Your brain performs measurably worse when you work against your circadian rhythm. A meta-analysis of observational studies found that shift workers scored significantly lower than day workers across multiple cognitive domains. The largest deficit was in cognitive control, the ability to override automatic responses and make deliberate decisions. Working memory, processing speed, reaction time, and visual attention were all impaired as well.

These aren’t abstract laboratory findings. Emergency department physicians with lower working memory scores made more prescribing errors, including wrong drugs and incomplete orders. Construction workers with decreased visual attention were less likely to spot tripping hazards. Firefighters and paramedics showed reduced ability to suppress impulsive responses, leading to higher error rates. The cognitive cost of night shift work translates directly into safety risks, both for the worker and for the people they serve.

Depression and Anxiety

Night shift workers report higher rates of both depressive and anxiety symptoms. A matched study of over 12,000 participants found shift workers had a 13% increased risk of depression compared to non-shift workers, along with higher rates of poor self-rated health. A meta-analysis looking specifically at night shift work found a 40% increased risk of depression overall, a finding that held consistent across sexes, geographic locations, shift durations, and occupation types.

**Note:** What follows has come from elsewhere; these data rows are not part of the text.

Definition verify0 : Req VerifyBody := mkReq ada None {| sessionId := Some "cs_1" |}.

(** A morning at the shop: Ada pays her order, an administrator ships and
    delivers it, Mallory places an order, and the provider's confirmation of
    Ada's payment reaches the webhook handler. *)
Definition morning : list Call :=
  [ UpdateOrderToPaid 1000 (mkReq ada (Some 0%N) payment);
    UpdateOrderStatus 2000 (mkReq ada (Some 0%N) {| new_status := shipped |});
    UpdateOrderStatus 3000 (mkReq ada (Some 0%N) {| new_status := delivered |});
    CreateOrder (mkReq mallory None (body (cart [line 1%N 1])));
    Webhook_v2 4000 parsed_hook ].

Definition storage_upload0 (name buffer contentType : string) : StorageResult := Stored.
Definition storage_remove0 (names : list string) : StorageResult := Stored.
Definition getPublicUrl0 (name : string) : string := "https://cdn.example/" +:+ name.

Definition png_upload : Req UploadBody :=
  mkReq ada None {| image := Some "data:image/png;base64,iVBORw0KGgo=" |}.

(** A session the customer has not paid yet. *)
Definition session_open : StripeObject :=
  {| so_id := "cs_2"; payment_status := "unpaid"; payment_intent := None;
     metadata_orderId := Some 0%N; metadata_userId := Some 7%N;
     customer_details_email := None; amount_total := 4100 |}.

(** Requests that create no order. *)
Definition afternoon : list Call :=
  [ UpdateOrderToPaid 1000 (mkReq ada (Some 0%N) payment);
    Webhook_v2 4000 parsed_hook;
    VerifySession_v2 5000 verify0 ].

(** The server with the sample provider, mail service and validator. *)
Definition serve0 : Call → Db → Db :=
  serve constructEvent0 sessions_retrieve0 sessions_create0 (Some "re_key")
    (λ _, true) Order_schema.
Definition serve_all0 : list Call → Db → Db :=
  serve_all constructEvent0 sessions_retrieve0 sessions_create0 (Some "re_key")
    (λ _, true) Order_schema.

(** ** Reasoning about handler bodies *)

Ltac unfold_handler :=
  unfold try_catch, no_catch, try_log, mbind, mret, Handler_bind, Handler_ret,
    bind, ret, reply, throw, gets, modify in *.

Lemma Product_findById_eq db i :
  Product_findById i db = (Next (i' ← i; p ← products db !! i'; Some (i', p)), db).
Proof. reflexivity. Qed.

Lemma check_stock_eq item db :
  check_stock item db =
    match find_product db item with
    | None => (Replied (not_found item), db)
    | Some p =>
        if Product.stock p <? OrderItem.quantity item
        then (Replied (insufficient_stock p), db)
        else (Next tt, db)
    end.
Proof.
  unfold check_stock, find_product, Product_findById. unfold_handler.
  destruct (OrderItem.product item) as [i|]; simpl; [|done].
  destruct (products db !! i) as [p|]; simpl; [|done].
  by destruct (Product.stock p <? OrderItem.quantity item).
Qed.

Lemma check_stock_pass item db :
  in_stock db item → check_stock item db = (Next tt, db).
Proof.
  intros (p & Hp & Hq). rewrite check_stock_eq, Hp.
  destruct (Z.ltb_spec (Product.stock p) (OrderItem.quantity item)); [lia|done].
Qed.

Lemma for_of_cons {A} (x : A) xs body db :
  for_of (x :: xs) body db =
    match body x db with
    | (Next _, db') => for_of xs body db'
    | (Replied r, db') => (Replied r, db')
    | (Thrown e, db') => (Thrown e, db')
    end.
Proof. reflexivity. Qed.

Lemma for_of_check_stock_pass items db :
  Forall (in_stock db) items → for_of items check_stock db = (Next tt, db).
Proof.
  induction 1 as [|item items Hitem _ IH]; [done|].
  by rewrite for_of_cons, check_stock_pass.
Qed.

Lemma for_of_check_stock_fail pre item post db r :
  Forall (in_stock db) pre →
  check_stock item db = (Replied r, db) →
  for_of (pre ++ item :: post) check_stock db = (Replied r, db).
Proof.
  intros Hpre Hitem. induction Hpre as [|x pre Hx _ IH]; simpl app.
  - by rewrite for_of_cons, Hitem.
  - by rewrite for_of_cons, check_stock_pass.
Qed.

Global Instance in_stock_dec db item : Decision (in_stock db item).
Proof.
  unfold in_stock. destruct (find_product db item) as [p|].
  - destruct (decide (OrderItem.quantity item ≤ Product.stock p)).
    + left. eauto.
    + right. intros (p' & [= <-] & ?). done.
  - right. intros (p' & [=] & ?).
Defined.

(** The first line item that fails the stock check splits the cart. *)
Lemma first_failing_line db items :
  ¬ Forall (in_stock db) items →
  ∃ pre item post,
    items = pre ++ item :: post ∧ Forall (in_stock db) pre ∧ ¬ in_stock db item.
Proof.
  induction items as [|x items IH]; intros Hne.
  - destruct Hne. constructor.
  - destruct (decide (in_stock db x)) as [Hx|Hx].
    + destruct IH as (pre & item & post & -> & Hpre & Hitem).
      { intros Hall. apply Hne. by constructor. }
      exists (x :: pre), item, post. repeat split; [by constructor|done].
    + exists [], x, items. repeat split; [constructor|done].
Qed.

Lemma check_stock_fail item db :
  ¬ in_stock db item →
  (find_product db item = None ∧
   check_stock item db = (Replied (not_found item), db)) ∨
  (∃ p, find_product db item = Some p ∧
        Product.stock p < OrderItem.quantity item ∧
        check_stock item db = (Replied (insufficient_stock p), db)).
Proof.
  intros Hfail. rewrite check_stock_eq.
  destruct (find_product db item) as [p|] eqn:Hp; [right|left; done].
  exists p. destruct (Z.ltb_spec (Product.stock p) (OrderItem.quantity item)).
  - done.
  - destruct Hfail. exists p. done.
Qed.

Lemma stock_reserve q p : Product.stock (reserve q p) = Product.stock p - q.
Proof. unfold reserve. simpl. by destruct (_ =? _). Qed.

Lemma inStock_reserve q p :
  Product.inStock (reserve q p) =
    if Product.stock p - q =? 0 then false else Product.inStock p.
Proof. unfold reserve. simpl. by destruct (_ =? _). Qed.

Lemma reserve_line_here i p item :
  OrderItem.product item = Some i →
  reserve_line i p item = reserve (OrderItem.quantity item) p.
Proof. intros H. unfold reserve_line. by rewrite decide_True. Qed.

Lemma reserve_line_elsewhere j i p item :
  OrderItem.product item = Some j → j ≠ i → reserve_line i p item = p.
Proof. intros H Hne. unfold reserve_line. rewrite decide_False; [done|congruence]. Qed.

Lemma stock_reserve_lines i items p :
  Product.stock (foldl (reserve_line i) p items) = Product.stock p - demand i items.
Proof.
  revert p. induction items as [|item items IH]; intros p; simpl.
  - lia.
  - rewrite IH. unfold reserve_line. case_decide.
    + rewrite stock_reserve. lia.
    + lia.
Qed.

The relationship likely runs in both directions. Poor sleep and hormonal disruption directly affect mood regulation, while the social isolation that comes with working while everyone else sleeps compounds the problem. Night shift workers miss family dinners, social events, and the daily rhythms that keep people connected.

Cancer Classification

The International Agency for Research on Cancer, part of the World Health Organization, classifies night shift work as “probably carcinogenic to humans.” This Group 2A classification is based on limited evidence linking night shift work to cancers of the breast, prostate, colon, and rectum, combined with stronger evidence from animal studies and clear mechanistic pathways. Chronic melatonin suppression is thought to be a key factor, since melatonin has antioxidant properties and plays a role in regulating cell growth.

Protecting Yourself on Night Shift

You can’t eliminate the biological mismatch of night work, but you can reduce it. Light exposure is the most powerful tool. Bright light therapy using a full-spectrum lamp at 10,000 lux for 30 to 90 minutes during the early part of your shift can help push your circadian clock toward a more night-adapted schedule. Timing matters: the exposure should be aligned with when you need your body to think “morning” is happening, even if it’s 10 p.m.

Equally important is blocking light when you need to sleep. Blackout curtains and blue-light-blocking sunglasses on the drive home help signal to your brain that it’s time to produce melatonin and wind down. Keeping your bedroom cool, dark, and quiet mimics the conditions your body associates with nighttime.

Meal timing and size also make a difference. Keeping nighttime meals small helps protect your glucose response the next morning. Eating your larger meals before your shift, rather than during the early morning hours, aligns food intake more closely with your body’s metabolic window. Strategic napping before or during shifts, even 20 to 30 minutes, helps offset the vigilance and reaction time deficits that peak in the early morning hours.